Record extracts Start Marker
(** The next step of the history thread; after a panic nobody receives, which
    is a channel without room. *)
Definition thread_step (a : FsAnswer) (m : UsageMonitor) : option UsageMonitor :=
  match um_thread m, ps_history (um_poll m) with
  | true, Some h =>
      match uh_chan h with
      | [] => if sink_left m then None else Some (set_history h false (um_files m) m)
      | r :: _ =>
          match write_history_record to_json directory r a (um_files m) with
          | Some (ok, files) => (fun h => set_history h true files m) <$> history_worker (fun _ => ok) h
          | None => Some (set_history (mk_history [] 0 (uh_dropped h) (uh_write_failures h) (uh_warned h)
                             (uh_stderr h) (uh_written h)) false (um_files m) m)
          end
      end
  | _, _ => None
  end.

(** What others do: replace the keys, clone and drop handles, let time pass,
    report to the pool, shut down or drop the monitor. *)
Inductive outside : UsageMonitor -> UsageMonitor -> Prop :=
| out_replace m keys : (0 < senders m)%nat -> outside m (replace_keys keys m)
| out_handle m : (0 < senders m)%nat -> outside m (keys_handle m)
| out_handle_drop m n : um_handles m = S n -> outside m (set_owner n (um_stop m) (um_owner m) m)
| out_timer m e : um_phase m = Waiting e -> outside m (set_phase (um_seen m) (Waiting true) (um_polled m) m)
| out_pool m pool :
    outside m (set_poll (um_phase m) (mk_poll pool (ps_history (um_poll m)) (ps_snapshots (um_poll m))) (um_offered m) m)
| out_shutdown m : um_owner m = Live -> outside m (shutdown m)
| out_drop m : um_owner m = Live \/ um_owner m = AwaitWorker -> outside m (drop_monitor m).

(** What the monitor does. *)
Inductive inside : UsageMonitor -> UsageMonitor -> Prop :=
| in_worker threshold now at_ results b m m' :
    real_instant at_ -> worker_step threshold now at_ results b m = Some m' -> inside m m'
| in_thread a m m' : thread_step a m = Some m' -> inside m m'
| in_owner m m' : owner_step m = Some m' -> inside m m'.

Inductive reached (m0 : UsageMonitor) : UsageMonitor -> Prop :=
| reached_start : reached m0 m0
| reached_outside m m' : reached m0 m -> outside m m' -> reached m0 m'
| reached_inside m m' : reached m0 m -> inside m m' -> reached m0 m'.
End Monitor.
Arguments UsageMonitor J : clear implicits.

(** ** What a round adds *)

Section History.
Context `{JsonFloat} `{Sha256} {J : Type} `{Jitter J}
  (parse_datetime : string -> option Z) (to_rfc3339_millis : Z -> string).

Definition record_all (records : list UsageKeySnapshot) (h : UsageHistory) : UsageHistory :=
  foldl (fun h r => history_try_record r h) h records.
Definition store_all (records : list UsageKeySnapshot) (m : UsageSnapshotStore) : UsageSnapshotStore :=
  foldl (fun m r => store_update r m) m records.
Lemma requests_accounted_witness :
  exists books, Forall2 book_ok books demo_traffic.2
    /\ accounted (fun _ _ => False) demo_start demo_traffic.1 books
    /\ admission_left demo_traffic.1.1 = 2.
Proof.
  destruct (demo_routed requests_accounted (fun _ _ => False) demo_start demo_traffic) as (books & Hbooks & Hac & Hrest).
  - exact demo_fresh.
  - exact demo_traffic_reached.
  - exists books. split_and!; [exact Hbooks | exact Hac |]. apply Hrest, all_at_rest. vm_compute. reflexivity.
Defined.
Record extracts End Marker
- [Task directions]: Above are the records; please copy exactly their first line and each line after it through the line containing "outside m m' -> reached m0 m'", and no line after that.

- [Problem solution]:
(** The next step of the history thread; after a panic nobody receives, which
    is a channel without room. *)
Definition thread_step (a : FsAnswer) (m : UsageMonitor) : option UsageMonitor :=
  match um_thread m, ps_history (um_poll m) with
  | true, Some h =>
      match uh_chan h with
      | [] => if sink_left m then None else Some (set_history h false (um_files m) m)
      | r :: _ =>
          match write_history_record to_json directory r a (um_files m) with
          | Some (ok, files) => (fun h => set_history h true files m) <$> history_worker (fun _ => ok) h
          | None => Some (set_history (mk_history [] 0 (uh_dropped h) (uh_write_failures h) (uh_warned h)
                             (uh_stderr h) (uh_written h)) false (um_files m) m)
          end
      end
  | _, _ => None
  end.

(** What others do: replace the keys, clone and drop handles, let time pass,
    report to the pool, shut down or drop the monitor. *)
Inductive outside : UsageMonitor -> UsageMonitor -> Prop :=
| out_replace m keys : (0 < senders m)%nat -> outside m (replace_keys keys m)
| out_handle m : (0 < senders m)%nat -> outside m (keys_handle m)
| out_handle_drop m n : um_handles m = S n -> outside m (set_owner n (um_stop m) (um_owner m) m)
| out_timer m e : um_phase m = Waiting e -> outside m (set_phase (um_seen m) (Waiting true) (um_polled m) m)
| out_pool m pool :
    outside m (set_poll (um_phase m) (mk_poll pool (ps_history (um_poll m)) (ps_snapshots (um_poll m))) (um_offered m) m)
| out_shutdown m : um_owner m = Live -> outside m (shutdown m)
| out_drop m : um_owner m = Live \/ um_owner m = AwaitWorker -> outside m (drop_monitor m).

(** What the monitor does. *)
Inductive inside : UsageMonitor -> UsageMonitor -> Prop :=
| in_worker threshold now at_ results b m m' :
    real_instant at_ -> worker_step threshold now at_ results b m = Some m' -> inside m m'
| in_thread a m m' : thread_step a m = Some m' -> inside m m'
| in_owner m m' : owner_step m = Some m' -> inside m m'.

Inductive reached (m0 : UsageMonitor) : UsageMonitor -> Prop :=
| reached_start : reached m0 m0
| reached_outside m m' : reached m0 m -> outside m m' -> reached m0 m'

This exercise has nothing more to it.